Watchdog timers are commonly found in embedded systems and other computer-controlled equipment where humans cannot easily access the equipment or would be unable to react to faults in a timely manner. In such systems, the computer cannot depend on a human to invoke a reboot if it hangs; it must be self-reliant. For example, remote embedded systems such as space probes are not physically accessible to human operators; these could become permanently disabled if they were unable to autonomously recover from faults. In robots and other automated machines, a fault in the control computer could cause equipment damage or injuries before a human could react, even if the computer is easily accessed. A watchdog timer is usually employed in cases like these.

Watchdog timers are also used to monitor and limit software execution time on a normally functioning computer. For example, a watchdog timer may be used when running untrusted code in a sandbox, to limit the CPU time available to the code and thus prevent some types of denial-of-service attacks. In real-time operating systems, a watchdog timer may be used to monitor a time-critical task to ensure it completes within its maximum allotted time and, if it fails to do so, to terminate the task safely and report the failure.

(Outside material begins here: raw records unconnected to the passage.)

(** * Hypernode facilitator: payment-intent lifecycle and escrow settlement

    A shallow embedding of the x402 payment path of the Hypernode
    facilitator backend: the Redis-backed Express middleware
    ([x402Middleware], [x402UsageMarker]), the oracle service endpoint
    ([POST /submit-usage]), the facilitator routes ([POST /complete-job])
    and the facilitator client ([FacilitatorClient], [getFacilitatorClient]).

    The intent ledger (the Redis store), the signature verifier and the
    on-chain settlement program are not among the JavaScript sources; they are
    modelled from the specification and marked as such. *)

From stdpp Require Import gmap strings list fin_maps.
From Stdlib Require Import ZArith Lia.

Local Open Scope string_scope.
Local Open Scope Z_scope.

(** ** Data model *)

(** A payment intent, with the fields of the [PaymentIntent] interface.
    Timestamps are milliseconds; [metadata] is an opaque key/value list. *)
Record PaymentIntent := mkIntent {
  intentId  : string;
  client    : string;
  amount    : Z;
  jobId     : string;
  timestamp : Z;
  expiresAt : Z;
  nonce     : string;
  metadata  : list (string * string)
}.

(** The ledger's view of an intent. *)
Record LedgerEntry := mkEntry {
  le_intent    : PaymentIntent;
  le_signature : string;
  consumed     : bool;
  storedAt     : Z;
  le_expiresAt : Z
}.

Definition set_consumed (e : LedgerEntry) : LedgerEntry :=
  {| le_intent := le_intent e; le_signature := le_signature e;
     consumed := true; storedAt := storedAt e;
     le_expiresAt := le_expiresAt e |}.

(** ** Intent ledger *)

Module Ledger.

Abbreviation t := (gmap string LedgerEntry).

(** Modelled from the spec: the Redis store class
    ([RedisPaymentIntentStore], x402-redis-store.js) is not among the
    sources; only its test and its callers are.  [store] is the
    idempotent insert: an existing entry is left as it is. *)
Definition store (now : Z) (i : PaymentIntent) (sig : string) (l : t) : t :=
  match l !! intentId i with
  | Some _ => l
  | None =>
      <[intentId i := {| le_intent := i; le_signature := sig;
                         consumed := false; storedAt := now;
                         le_expiresAt := expiresAt i |}]> l
  end.


(** Modelled from the spec: [isUsed] of the absent store. *)
Definition isUsed (id : string) (l : t) : bool :=
  match l !! id with
  | Some e => consumed e
  | None => false
  end.

(** Modelled from the spec: [markUsed] of the absent store, one atomic
    compare-and-set on [consumed]; true only for the 0 -> 1 transition. *)
Definition markUsed (id : string) (l : t) : t * bool :=
  match l !! id with
  | Some e =>
      if consumed e then (l, false)
      else (<[id := set_consumed e]> l, true)
  | None => (l, false)
  end.

Definition expired (now : Z) (e : LedgerEntry) : bool := le_expiresAt e <=? now.

(** Modelled from the spec: [cleanup] of the absent store deletes the
    entries past expiry and returns how many it deleted. *)
Definition cleanup (now : Z) (l : t) : t * nat :=
  let kept := filter (λ kv, expired now kv.2 = false) l in
  (kept, (size l - size kept)%nat).

End Ledger.

(** ** The x402 middleware (Redis-backed, asynchronous) *)

(** What [X402Verifier.verify] returns: [{ valid, error }]. *)
Record VerifyResult := mkVerify { valid : bool; error : string }.

(** The two library entry points the middleware calls and whose bodies are
    in x402.js: decoding of the header ([JSON.parse], the destructuring and
    [new PaymentIntent(intent)], with the message of the exception when one
    of them throws) and the synchronous [X402Verifier.verify], which is
    given the intent, the signature and the intent's [client], and no
    store. *)
Class X402Lib := {
  decode_header : string → string + PaymentIntent * string;
  X402Verifier_verify : Z → PaymentIntent → string → string → VerifyResult
}.

(** The request as the middleware reads it: the [x-payment-intent] header. *)
Record Request := mkRequest { x_payment_intent : option string }.

(** [res.status(s).json({ error, message })]. *)
Record Response := mkResponse {
  status : Z;
  resp_error : string;
  resp_message : string
}.

Inductive MwOutcome :=
| Responded (r : Response)
| CalledNext (paymentIntent : PaymentIntent) (paymentSignature : string).

Definition missing_header : Response :=
  mkResponse 402 "Payment Required" "x402: Missing payment intent header".

Definition bad_request (msg : string) : Response :=
  mkResponse 400 "Bad Request" ("x402: " +:+ msg).

Definition payment_required (err : string) : Response :=
  mkResponse 402 "Payment Required" ("x402: " +:+ err).

Definition conflict : Response :=
  mkResponse 409 "Conflict" "Payment intent already used or expired".

(** JavaScript's [!authHeader]: an absent header and the empty string. *)
Definition header_present (r : Request) : option string :=
  match x_payment_intent r with
  | Some "" => None
  | other => other
  end.

(** Lines 23-54 of the middleware: everything before the first [await]. *)
Inductive Checked :=
| Rejected (r : Response)
| Verified_ok (i : PaymentIntent) (sig : string).

Definition mw_check `{X402Lib} (now : Z) (r : Request) : Checked :=
  match header_present r with
  | None => Rejected missing_header
  | Some h =>
      match decode_header h with
      | inl msg => Rejected (bad_request msg)
      | inr (i, sig) =>
          let verification := X402Verifier_verify now i sig (client i) in
          if valid verification then Verified_ok i sig
          else Rejected (payment_required (error verification))
      end
  end.

(** [x402Middleware], one request run from entry to its response or to
    [next()], with no other request in between. *)
Definition x402Middleware `{X402Lib} (now : Z) (r : Request) (st : Ledger.t)
  : MwOutcome * Ledger.t :=
  match mw_check now r with
  | Rejected resp => (Responded resp, st)
  | Verified_ok i sig =>
      if Ledger.isUsed (intentId i) st then (Responded conflict, st)
      else (CalledNext i sig, Ledger.store now i sig st)
  end.

(** [x402UsageMarker]: marks [req.paymentIntent] as used, when there is one;
    the result of [markUsed] is not looked at. *)
Definition x402UsageMarker (paymentIntent : option PaymentIntent) (st : Ledger.t)
  : Ledger.t :=
  match paymentIntent with
  | Some i => (Ledger.markUsed (intentId i) st).1
  | None => st
  end.

(** *** Interleaved requests

    Every [await] of the middleware is a point where another request can
    run.  A request is at one of these places; a step runs it up to its next
    [await] (or to its end). *)
Inductive Pc :=
| AtEntry
| AfterIsUsed (i : PaymentIntent) (sig : string) (alreadyUsed : bool)
| AfterStore (i : PaymentIntent) (sig : string)
| InHandler (i : PaymentIntent)
| Finished (r : option Response).

(** The shared world: the ledger, and the intents handed to the downstream
    handler ([req.paymentIntent] attached, [next()] called), in order. *)
Record World := mkWorld {
  w_store : Ledger.t;
  w_handled : list PaymentIntent
}.

Definition mw_step `{X402Lib} (now : Z) (r : Request) (pc : Pc) (w : World)
  : Pc * World :=
  match pc with
  | AtEntry =>
      match mw_check now r with
      | Rejected resp => (Finished (Some resp), w)
      | Verified_ok i sig =>
          (AfterIsUsed i sig (Ledger.isUsed (intentId i) (w_store w)), w)
      end
  | AfterIsUsed i sig true => (Finished (Some conflict), w)
  | AfterIsUsed i sig false =>
      (AfterStore i sig,
       mkWorld (Ledger.store now i sig (w_store w)) (w_handled w))
  | AfterStore i sig =>
      (InHandler i, mkWorld (w_store w) (w_handled w ++ [i])%list)
  | InHandler i =>
      (Finished None, mkWorld (x402UsageMarker (Some i) (w_store w)) (w_handled w))
  | Finished r => (Finished r, w)
  end.

(** A schedule names, step after step, the request that runs next. *)
Fixpoint run_schedule `{X402Lib} (now : Z) (reqs : list Request)
    (sched : list nat) (pcs : list Pc) (w : World) : list Pc * World :=
  match sched with
  | [] => (pcs, w)
  | k :: rest =>
      match reqs !! k, pcs !! k with
      | Some r, Some pc =>
          let '(pc', w') := mw_step now r pc w in
          run_schedule now reqs rest (<[k := pc']> pcs) w'
      | _, _ => run_schedule now reqs rest pcs w
      end
  end.

Definition count_handled (id : string) (w : World) : nat :=
  length (filter (λ i, intentId i = id) (w_handled w)).

(** ** Signature verifier and escrow settlement machine *)

(** Modelled from the spec: the signature verifier (x402.js), the adapter
    that settles a payment (x402-solana-adapter.js) and the on-chain
    program are not among the sources; only their callers and their
    documentation are.  The records, the states and the transitions of this
    module follow the data model and the component design of the
    specification. *)
Module Settlement.

(** The rejection reasons and errors of the protocol. *)
Inductive Error :=
| MalformedPayment
| InvalidSignature
| SignerMismatch
| Expired
| InsufficientAmount
| AssetMismatch
| AlreadyUsed
| AuthorizationFailed
| UnauthorizedOracle
| NodeInactive
| DuplicateProof
| InvalidProofFormat
| CannotCancel.

Inductive Status :=
| Pending
| Authorized
| Escrowed
| Verified
| Settled
| Cancelled
| StatusExpired.

Record EscrowRecord := mkEscrow {
  er_intentId : string;
  er_client : string;
  er_amount : Z;
  er_status : Status;
  assignedNodeId : option string;
  er_createdAt : Z;
  er_expiresAt : Z;
  settledAt : option Z
}.

Record UsageProof := mkProof {
  proofId : string;
  up_intentId : string;
  up_nodeId : string;
  executionHash : string;
  logsHash : string;
  oracleSignature : string;
  submittedAt : Z;
  verified : bool
}.

Record NodeRecord := mkNode {
  nodeId : string;
  authority : string;
  stakeAmount : Z;
  totalEarned : Z;
  jobsCompleted : Z;
  isActive : bool
}.

(** What the oracle submits. *)
Record ProofData := mkProofData {
  pd_intentId : string;
  pd_nodeId : string;
  pd_executionHash : string;
  pd_logsHash : string;
  pd_oracleSignature : string
}.

(** The whole protocol state: ledger, escrow records, nodes, accepted
    proofs, the value-transfer backend (free balance per account, locked
    balance per intent) and the configuration (trusted oracle, token). *)
Record Machine := mkMachine {
  m_ledger : gmap string LedgerEntry;
  m_escrows : gmap string EscrowRecord;
  m_nodes : gmap string NodeRecord;
  m_proofs : gmap string UsageProof;
  m_balances : gmap string Z;
  m_locked : gmap string Z;
  m_oracle : string;
  m_asset : string
}.

Definition with_ledger (l : gmap string LedgerEntry) (m : Machine) : Machine :=
  mkMachine l (m_escrows m) (m_nodes m) (m_proofs m) (m_balances m)
            (m_locked m) (m_oracle m) (m_asset m).

Definition balance_of (a : string) (m : Machine) : Z := default 0 (m_balances m !! a).
Definition locked_of (id : string) (m : Machine) : Z := default 0 (m_locked m !! id).

(** A small state monad over the machine. *)
Definition M (A : Type) : Type := Machine → A * Machine.
Definition ret {A} (a : A) : M A := λ m, (a, m).
Definition bind {A B} (c : M A) (k : A → M B) : M B :=
  λ m, let '(a, m') := c m in k a m'.
Definition read {A} (f : Machine → A) : M A := λ m, (f m, m).
Definition write (f : Machine → Machine) : M unit := λ m, (tt, f m).

#[global] Instance M_ret : MRet M := @ret.
#[global] Instance M_bind : MBind M := λ A B k c, bind c k.

(** The signing message and the signature scheme are outside the protocol
    state machine. *)
Class Crypto := {
  toSigningMessage : PaymentIntent → string;
  signature_valid : string → string → string → bool
}.

(** What the caller requires of a payment, when it requires something. *)
Record Requirements := mkReq {
  required_amount : option Z;
  required_asset : option string
}.

Definition no_requirements : Requirements := mkReq None None.

Definition amount_ok (rq : Requirements) (i : PaymentIntent) : bool :=
  match required_amount rq with
  | Some a => a <=? amount i
  | None => true
  end.

Definition asset_ok (rq : Requirements) (asset : string) : bool :=
  match required_asset rq with
  | Some a => String.eqb a asset
  | None => true
  end.

(** Modelled from the spec: the signature verifier ([X402Verifier.verify],
    x402.js) is not among the sources.  The six checks in the order the
    specification lists them; [None] is [{valid: true}], [Some r] is
    [{valid: false, reason: r}]. *)
Definition verify `{Crypto} (now : Z) (rq : Requirements) (i : PaymentIntent)
    (sig signer : string) : M (option Error) :=
  if negb (signature_valid (toSigningMessage i) sig signer)
  then ret (Some InvalidSignature)
  else if negb (String.eqb (client i) signer) then ret (Some SignerMismatch)
  else if negb (now <? expiresAt i) then ret (Some Expired)
  else if negb (amount_ok rq i) then ret (Some InsufficientAmount)
  else
    asset ← read m_asset ;
    if negb (asset_ok rq asset) then ret (Some AssetMismatch)
    else
      used ← read (λ m, Ledger.isUsed (intentId i) (m_ledger m)) ;
      if (used : bool) then ret (Some AlreadyUsed) else ret (@None Error).

Definition ledger_store (now : Z) (i : PaymentIntent) (sig : string) : M unit :=
  write (λ m, with_ledger (Ledger.store now i sig (m_ledger m)) m).

Definition ledger_markUsed (id : string) : M bool :=
  λ m, let '(l, b) := Ledger.markUsed id (m_ledger m) in (b, with_ledger l m).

==Architecture and operation==

===Restarting===
The act of restarting a watchdog timer is commonly referred to as kicking (Note: Various terms are used for the act of restarting a watchdog timer. Some (e.g. kick, pet, feed, tickle) draw a connection to guard dogs, whereas others (e.g. tag, ping, reset) do not. This article uses kick for consistency.) the watchdog. In electronic watchdogs, kicking is typically done by writing to a watchdog control port or by setting a particular bit in a register. Alternatively, some tightly coupled (Note: A tightly coupled watchdog timer is effectively a built-in extension of the processor and, as such, may be accessed by special machine language instructions which are specific to it.) watchdog timers are kicked by executing a special machine language instruction. An example of this is the CLRWDT (clear watchdog timer) instruction found in the instruction set of some PIC microcontrollers.

In computers that are running operating systems, electronic watchdog restarts are usually invoked through a device driver. For example, in the Linux operating system, a user space program will kick the watchdog by interacting with the watchdog device driver, typically by writing a zero character to /dev/watchdog or by calling a KEEPALIVE ioctl. The device driver, which serves to abstract the watchdog hardware from user space programs, may also be used to configure the time-out period and start and stop the timer.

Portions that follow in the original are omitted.